There were 758 households, of which 30.5% had children under the age of 18 living with them, 65.6% were married couples living together, 7.5% had a female householder with no husband present, 3.8% had a male householder with no wife present, and 23.1% were non-families. 19.5% of all households were made up of individuals, and 10.1% had someone living alone who was 65 years of age or older. The average household size was 2.68 and the average family size was 3.09.

The median age in the village was 47.3 years. 21.2% of residents were under the age of 18; 6.6% were between the ages of 18 and 24; 18.8% were from 25 to 44; 37.1% were from 45 to 64; and 16.3% were 65 years of age or older. The gender makeup of the village was 50.6% male and 49.4% female.

===2000 census===
As of the census of 2000, there were 2,179 people, 779 households, and 634 families living in the village. The population density was 386.9 PD/sqmi. There were 794 housing units at an average density of 141.0 /sqmi. The racial makeup of the village was 98.26% White, 0.32% African American, 0.05% Native American, 0.69% Asian, 0.37% from other races, and 0.32% from two or more races. Hispanic or Latino of any race were 0.50% of the population.

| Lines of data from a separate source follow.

(** The responder takes a proposal it likes. *)
Lemma responder_on_propose w s g head p pk sg b b' :
  w_swap w = Some s -> w_signer w = Some g -> s_coordinators s !! p_swap_id p = None ->
  session_len s < id_max_concurrent_swaps (s_identity s) ->
  accepts (id_rate_policy (s_identity s)) (p_give_amount p) (p_take_amount p) = true ->
  within_caps s (p_give_amount p) (p_take_amount p) = true ->
  decode_swap Propose b = Ok (to_signed_envelope p pk sg) -> verify_envelope (to_signed_envelope p pk sg) = true ->
  fund_safe (p_terms p) head (s_ladder s) ->
  encode_swap (acceptance_to_envelope (acceptance (s_identity s) (p_swap_id p))) = Ok b' ->
  exists w', handle_swap_message w (Some head) Propose b = (w', Ok [(MtSwapAccept, b')])
    /\ holds w' (p_swap_id p) (required_for_leg (s_confirm_policy s) LegNim (s_counterparty_chain s))
         (required_for_leg (s_confirm_policy s) LegCounterparty (s_counterparty_chain s)) (s_verifier s)
         (note_peer g (p_swap_id p) (p_nim_address p) (p_btc_address p))
         (side Responder (p_terms p) Accepted (responder_ctx (s_identity s) p head) None (Some (p_btc_pubkey p)) (s_ladder s) None).
Proof.
  intros Hs Hg Hc Hlen Hrate Hcaps Hd Hv Hl He. set (env := to_signed_envelope p pk sg) in *.
  destruct (signed_proposal p pk sg) as (Hp & _ & _). fold env in Hp.
  set (c1 := side Responder (p_terms p) Accepted (responder_ctx (s_identity s) p head) None (Some (p_btc_pubkey p)) (s_ladder s) None).
  assert (Hid : e_swap_id env = p_swap_id p) by done.
  assert (Hr : recv_propose (new_responder (responder_ctx (s_identity s) p head) (s_ladder s)) env head
                 = Ok (c1, acceptance_to_envelope (acceptance (s_identity s) (p_swap_id p)))).
  { unfold recv_propose. rewrite Hv, Hp. cbn [negb ok_or new_responder c_ctx responder_ctx cx_swap_id cx_hashlock]. unfold bytes_eqb.
    rewrite !bool_decide_true by done. cbn [negb orb c_swap c_ladder]. unfold accept. cbn [swap_new phase terms cx_terms responder_ctx c_swap new_responder c_ladder].
    rewrite (ladder_safe_eq _ _ _ Hl). reflexivity. }
  set (s1 := with_coords s (<[p_swap_id p := c1]> (s_coordinators s))).
  assert (Hm : on_message s Propose b head = (s1, Ok [(MtSwapAccept, b')])).
  { unfold on_message. rewrite Hd. fold env. unfold on_propose. rewrite Hid, Hc, bool_decide_false by (by intros [? [=]]).
    destruct (Z.geb_spec (session_len s) (id_max_concurrent_swaps (s_identity s))); [lia |].
    rewrite Hp, Hrate, Hcaps. cbn [negb]. fold (responder_ctx (s_identity s) p head). rewrite Hr, He. done. }
  assert (Hc1 : s_coordinators s1 !! p_swap_id p = Some c1) by apply lookup_insert_eq.
  assert (Hdr : drive_swap (with_swap w s1) Propose b head
                  = (with_signer (with_swap w s1) (note_peer g (p_swap_id p) (p_nim_address p) (p_btc_address p)), Ok [])).
  { unfold drive_swap. rewrite Hd. cbn [ok_of then_do]. fold env. unfold report_peer, coordinator. cbn [with_swap w_swap mbind option_bind w_signer]. rewrite Hid.
    rewrite Hc1, Hg, Hp. unfold drive_phase_action, coordinator. cbn [with_signer with_swap w_swap mbind option_bind]. by rewrite Hc1. }
  eexists. split; [rewrite (handle_read _ _ _ _ _ _ _ _ _ _ Hs Hd Hm Hdr); reflexivity |].
  apply holds_record. split; [done |]. eexists. split; [reflexivity |]. split; [apply lookup_insert_eq | done].
Qed.
(** * pump-fun-sniper-bot: bonding-curve quote, vetting, routing and
      disposal scan, embedded from the Go sources.

    Integers of the Go program are [Z] with the conversion to [int64]
    written out; [float64] values are IEEE-754 binary64 numbers
    of [SpecFloat] (precision 53, emax 1024); a [big.Int] is [Z] (or
    [option Z] where the pointer may be nil); Go maps are [gmap]s read
    with Go's zero-value default. *)

From Stdlib Require Import ZArith Lia Bool List.
From Stdlib Require Import SpecFloat.
From Stdlib Require Strings.Byte.
From stdpp Require Import gmap strings list fin_maps.

Local Open Scope Z_scope.

(** ** Machine integers *)

(** [int64(x)]: the conversion of an integer to a signed 64-bit value
    keeps the low 64 bits, read in two's complement. *)
Definition int64 (z : Z) : Z := (z + 2 ^ 63) mod 2 ^ 64 - 2 ^ 63.

Definition is_uint64 (z : Z) : Prop := 0 <= z < 2 ^ 64.

(** ** float64 *)

Module Float64.

Definition prec : Z := 53.
Definition emax : Z := 1024.

(** [float64(n)] for an integer [n], and [big.Int.Float64]: the
    nearest binary64 value, ties to even. *)
Definition of_Z (n : Z) : spec_float := binary_normalize prec emax n 0 false.

Definition sub := SFsub prec emax.
Definition mul := SFmul prec emax.
Definition div := SFdiv prec emax.
Definition ltb := SFltb.

(** A decimal constant [num/den] of the source ([0.1] is [lit 1 10]):
    Go converts an untyped constant to the nearest float64, which is
    the correctly rounded quotient of two exactly representable
    integers. *)
Definition lit (num den : Z) : spec_float := div (of_Z num) (of_Z den).

End Float64.

(** [solana.LAMPORTS_PER_SOL] *)
Definition LAMPORTS_PER_SOL : Z := 1000000000.

(** ** math/big: Int and Float *)

(** [big.Int.Div]: Euclidean division, the remainder is never
    negative.  The caller checks the divisor (a zero divisor panics). *)
Definition bigDiv (x y : Z) : Z := Z.sgn y * (x / Z.abs y).

(** [big.Int.Int64]: the low 64 bits of the magnitude converted to
    int64, negated for a negative number. *)
Definition bigInt64 (x : Z) : Z :=
  let v := int64 (Z.abs x mod 2 ^ 64) in
  if x <? 0 then int64 (- v) else v.

(** [big.Int.BitLen] *)
Definition bitLen (x : Z) : Z :=
  if x =? 0 then 0 else Z.log2 (Z.abs x) + 1.

Module BigFloat.

(** A [big.Float] is an infinity or a number [mant * 2^exp] carrying
    the precision (in bits) it was created with. *)
Inductive t :=
| Finite (prec : Z) (mant : Z) (exp : Z)
| Inf (neg : bool).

There were 779 households, out of which 34.0% had children under the age of 18 living with them, 70.9% were married couples living together, 7.8% had a female householder with no husband present, and 18.6% were non-families. 16.4% of all households were made up of individuals, and 6.8% had someone living alone who was 65 years of age or older. The average household size was 2.80 and the average family size was 3.16.

In the village, the population was spread out, with 24.0% under the age of 18, 7.6% from 18 to 24, 23.8% from 25 to 44, 30.7% from 45 to 64, and 14.0% who were 65 years of age or older. The median age was 42 years. For every 100 females, there were 99.4 males. For every 100 females age 18 and over, there were 95.2 males.

The median income for a household in the village was $64,063, and the median income for a family was $71,080. Males had a median income of $50,521 versus $32,589 for females. The per capita income for the village was $26,560. About 2.8% of families and 3.1% of the population were below the poverty line, including 4.3% of those under age 18 and 3.3% of those age 65 or over.

== Notable person ==
Vanessa Dobos - First female aerial gunner in United States Air Force history.